35 comments on “Mrs. or Ms. What do we call the widow?”
  1. cedar51 says:

    I changed my name in the early 1990s, not because I was in your circumstance, but because my marriage collapsed. His surname which I had used for near on 15 years, wasn’t a pleasant sounding name, so I changed it – I didn’t return to my maiden name instead for a surname I rejigged my original middle/second name and added some thing else…for vanity reasons more than anything else. Now this name certainly has people flummoxed because they believe I am foreign…and I’ve had many people when writing it on something like a “name badge” come up with some very interesting spellings…but it’s all okay me!

    1. runawaywidow says:

      That’s great. So creative to work with your name and add some flair. I’m glad it made you happy.

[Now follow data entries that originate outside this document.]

(** * Cerbo EHR dashboard front end: a shallow embedding and its properties

    The development follows the TypeScript sources of the front end:
    - [JSDate]: the part of the ECMAScript [Date] object the pages rely on
      (time values, local fields, [setDate], the ISO date part);
    - [utils]: [src/lib/utils.ts] ([calculateAge], [formatPhoneNumber]);
    - [badge]: [components/ui/badge.tsx];
    - [types]: the interfaces of [types/index.ts] that the pages read;
    - [api] and the call groups [patientApi], [appointmentApi],
      [providerApi], [clinicalRecordApi], [dashboardApi]: [services/api.ts];
    - [ReactQuery]: the life cycle of one query as the pages observe it;
    - [AppointmentsPage], [PatientsPage], [DashboardPage]: the pages;
    - [Spec]: the vocabulary the properties are stated with;
    - [JSZone], [Zoned], [SpecZone]: dates in a time zone whose offset
      changes (daylight saving), and the date code of the pages on them.

    Numbers are integers ([Z]), strings are [string], records follow the
    interfaces of [types/index.ts]. *)

From Stdlib Require Import ZArith Lia Bool List String Ascii.
From stdpp Require Import base option gmap strings pretty.

Local Open Scope Z_scope.

(* ===================================================================== *)
(** * Definitions *)
(* ===================================================================== *)

(** ** ECMAScript dates (ECMA-262, section "Date Objects")

    A [Date] holds a time value: milliseconds since 1970-01-01T00:00:00Z.
    The pages only build dates from the clock and shift them by whole days,
    so the time value is always a finite number; [NaN] dates are handled
    where the source tests for them ([utils.calculateAge]).  The local time
    zone is here a fixed offset [tza] in milliseconds; [JSZone] below has
    the zones whose offset changes (daylight saving). *)
Module JSDate.

Definition msPerDay : Z := 86400000.

Definition Day (t : Z) : Z := t / msPerDay.

Definition TimeWithinDay (t : Z) : Z := t mod msPerDay.

Definition DaysInYear (y : Z) : Z :=
  if negb (y mod 4 =? 0) then 365
  else if negb (y mod 100 =? 0) then 366
  else if negb (y mod 400 =? 0) then 365
  else 366.

Definition DayFromYear (y : Z) : Z :=
  365 * (y - 1970) + (y - 1969) / 4 - (y - 1901) / 100 + (y - 1601) / 400.

Definition TimeFromYear (y : Z) : Z := msPerDay * DayFromYear y.

(** The year of a day number: ECMA-262 defines it as the largest [y] with
    [DayFromYear y <= d].  It is computed from the mean length of a year
    and corrected by one; [YearFromDay_spec] shows it meets the definition. *)
Definition YearFromDay (d : Z) : Z :=
  let y0 := 1970 + (400 * d) / 146097 in
  if d <? DayFromYear y0 then y0 - 1
  else if DayFromYear (y0 + 1) <=? d then y0 + 1
  else y0.

Definition YearFromTime (t : Z) : Z := YearFromDay (Day t).

Definition LeapFlag (y : Z) : Z := if DaysInYear y =? 366 then 1 else 0.

Definition InLeapYear (t : Z) : Z := LeapFlag (YearFromTime t).

Definition DayWithinYear (t : Z) : Z := Day t - DayFromYear (YearFromTime t).

(** Month numbers are 0 (January) to 11 (December). *)
Definition MonthFromDayWithinYear (d l : Z) : Z :=
  if d <? 31 then 0
  else if d <? 59 + l then 1
  else if d <? 90 + l then 2
  else if d <? 120 + l then 3
  else if d <? 151 + l then 4
  else if d <? 181 + l then 5
  else if d <? 212 + l then 6
  else if d <? 243 + l then 7
  else if d <? 273 + l then 8
  else if d <? 304 + l then 9
  else if d <? 334 + l then 10
  else 11.

Definition MonthFromTime (t : Z) : Z :=
  MonthFromDayWithinYear (DayWithinYear t) (InLeapYear t).

(** Number of days of the year before month [m] starts. *)
Definition MonthStart (m l : Z) : Z :=
  if m =? 0 then 0
  else if m =? 1 then 31
  else if m =? 2 then 59 + l
  else if m =? 3 then 90 + l
  else if m =? 4 then 120 + l
  else if m =? 5 then 151 + l
  else if m =? 6 then 181 + l
  else if m =? 7 then 212 + l
  else if m =? 8 then 243 + l
  else if m =? 9 then 273 + l
  else if m =? 10 then 304 + l
  else 334 + l.

Definition DaysInMonth (m l : Z) : Z :=
  if m =? 1 then 28 + l
  else if (m =? 3) || (m =? 5) || (m =? 8) || (m =? 10) then 30
  else 31.

(** Day of the month, 1 to 31. *)
Definition DateFromTime (t : Z) : Z :=
  DayWithinYear t - MonthStart (MonthFromTime t) (InLeapYear t) + 1.

(** Day of the week: 0 is Sunday, 1 Monday, ..., 6 Saturday. *)
Definition WeekDay (t : Z) : Z := (Day t + 4) mod 7.

Definition LocalTime (tza t : Z) : Z := t + tza.

Definition UTC (tza t : Z) : Z := t - tza.

(** [MakeDay year month date]: the day number of the first of the month
    plus [date - 1]; [date] may lie outside the month, and [month] outside
    0..11, which is how [setDate] rolls over into neighbouring months. *)
Definition MakeDay (year month date : Z) : Z :=
  let ym := year + month / 12 in
  let mn := month mod 12 in
  DayFromYear ym + MonthStart mn (LeapFlag ym) + date - 1.

Definition MakeDate (day time : Z) : Z := day * msPerDay + time.

(** *** Methods of [Date.prototype], on the time value [t] *)

Definition getFullYear (tza t : Z) : Z := YearFromTime (LocalTime tza t).

Definition getMonth (tza t : Z) : Z := MonthFromTime (LocalTime tza t).

Definition getDate (tza t : Z) : Z := DateFromTime (LocalTime tza t).

Definition getDay (tza t : Z) : Z := WeekDay (LocalTime tza t).

(** [d.setDate(dt)]: replaces the day of the month in local time and keeps
    the time of day; returns the new time value. *)
Definition setDate (tza t dt : Z) : Z :=
  let lt := LocalTime tza t in
  let newDate :=
    MakeDate (MakeDay (YearFromTime lt) (MonthFromTime lt) dt) (TimeWithinDay lt) in
  UTC tza newDate.

(** *** [toISOString().split('T')[0]] *)

Definition digit (n : Z) : ascii := ascii_of_nat (48 + Z.to_nat (n mod 10)).

Definition pad2 (n : Z) : string :=
  String (digit (n / 10)) (String (digit n) EmptyString).

Definition pad4 (n : Z) : string :=
  String (digit (n / 1000)) (String (digit (n / 100)) (pad2 n)).

Definition pad6 (n : Z) : string :=
  String (digit (n / 100000)) (String (digit (n / 10000)) (pad4 n)).

(** Years 0 to 9999 print with four digits, the others with a sign and six. *)
Definition isoYear (y : Z) : string :=
  if (0 <=? y) && (y <=? 9999) then pad4 y
  else if y <? 0 then String "-" (pad6 (- y))
  else String "+" (pad6 y).

(** The UTC calendar date of a time value, as year, month (1..12), day. *)
Record CivilDate : Type := mkCivil { c_year : Z; c_month : Z; c_day : Z }.

Definition utcDate (t : Z) : CivilDate :=
  mkCivil (YearFromTime t) (MonthFromTime t + 1) (DateFromTime t).

Definition isoString (c : CivilDate) : string :=
  (isoYear (c_year c) ++ "-" ++ pad2 (c_month c) ++ "-" ++ pad2 (c_day c))%string.

Definition toISODate (t : Z) : string := isoString (utcDate t).

(** Day number of a calendar date (month 1..12). *)
Definition civilDay (c : CivilDate) : Z :=
  MakeDay (c_year c) (c_month c - 1) (c_day c).

(** [Date.UTC(y, m, d, h)] for test data: month 1..12 here. *)
Definition atUTC (y m d h : Z) : Z :=
  MakeDate (MakeDay y (m - 1) d) (h * 3600000).

End JSDate.

(** ** [src/lib/utils.ts] *)
Module utils.
Import JSDate.

(** [calculateAge(birthDate)], from the time value on.  [now] is the
    value of [new Date()] at the call and [birth] the time value of
    [new Date(birthDate)]: [None] when [birthDate] is falsy or does not
    parse to a date (the two early returns).  [Zoned.calculateAge] below
    starts from the argument itself. *)
Definition calculateAge (tza now : Z) (birth : option Z) : Z :=
  match birth with
  | None => 0
  | Some b =>
      let age := getFullYear tza now - getFullYear tza b in
      let monthDiff := getMonth tza now - getMonth tza b in
      if (monthDiff <? 0) || ((monthDiff =? 0) && (getDate tza now <? getDate tza b))
      then age - 1
      else age
  end.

  2. This is such a thought provoking post! Something you never really consider unless you are in the situation. Definitely loved reading this!

    1. runawaywidow says:

      Thanks

  3. Luci Cook says:

    I didn’t know there was a difference between Ms. and Mrs. I don’t if I would take my husbands name if I ever get married. A friend of mine got married and she still goes by her maiden name.

  4. KYLIE ABREU says:

    Wow this is something I had never really thought of before. For some reason I had thought they were scrapping Miss and just having the options as Ms or Mrs

  5. LA says:

    I didn’t change my name, but I’m almost never referred to as ms. Or Mrs. or whatever, so it doesn’t seems to matter. I never thought about it

  6. I found it interesting they changed it because they said it sounded younger? hmm. Good for you for staying above the fray.

    1. runawaywidow says:

      It was a bit weird but they meant well.

  7. Lynn Keller says:

    Thought provoking topic! I choose to assume that only good intentions are behind however someone addresses me. More important to me is that I wish young grocery clerks, etc. still called me “Miss” instead of the age-appropriate “Mam”! : )

    1. runawaywidow says:

      That is so true. Ma’am just sounds so old!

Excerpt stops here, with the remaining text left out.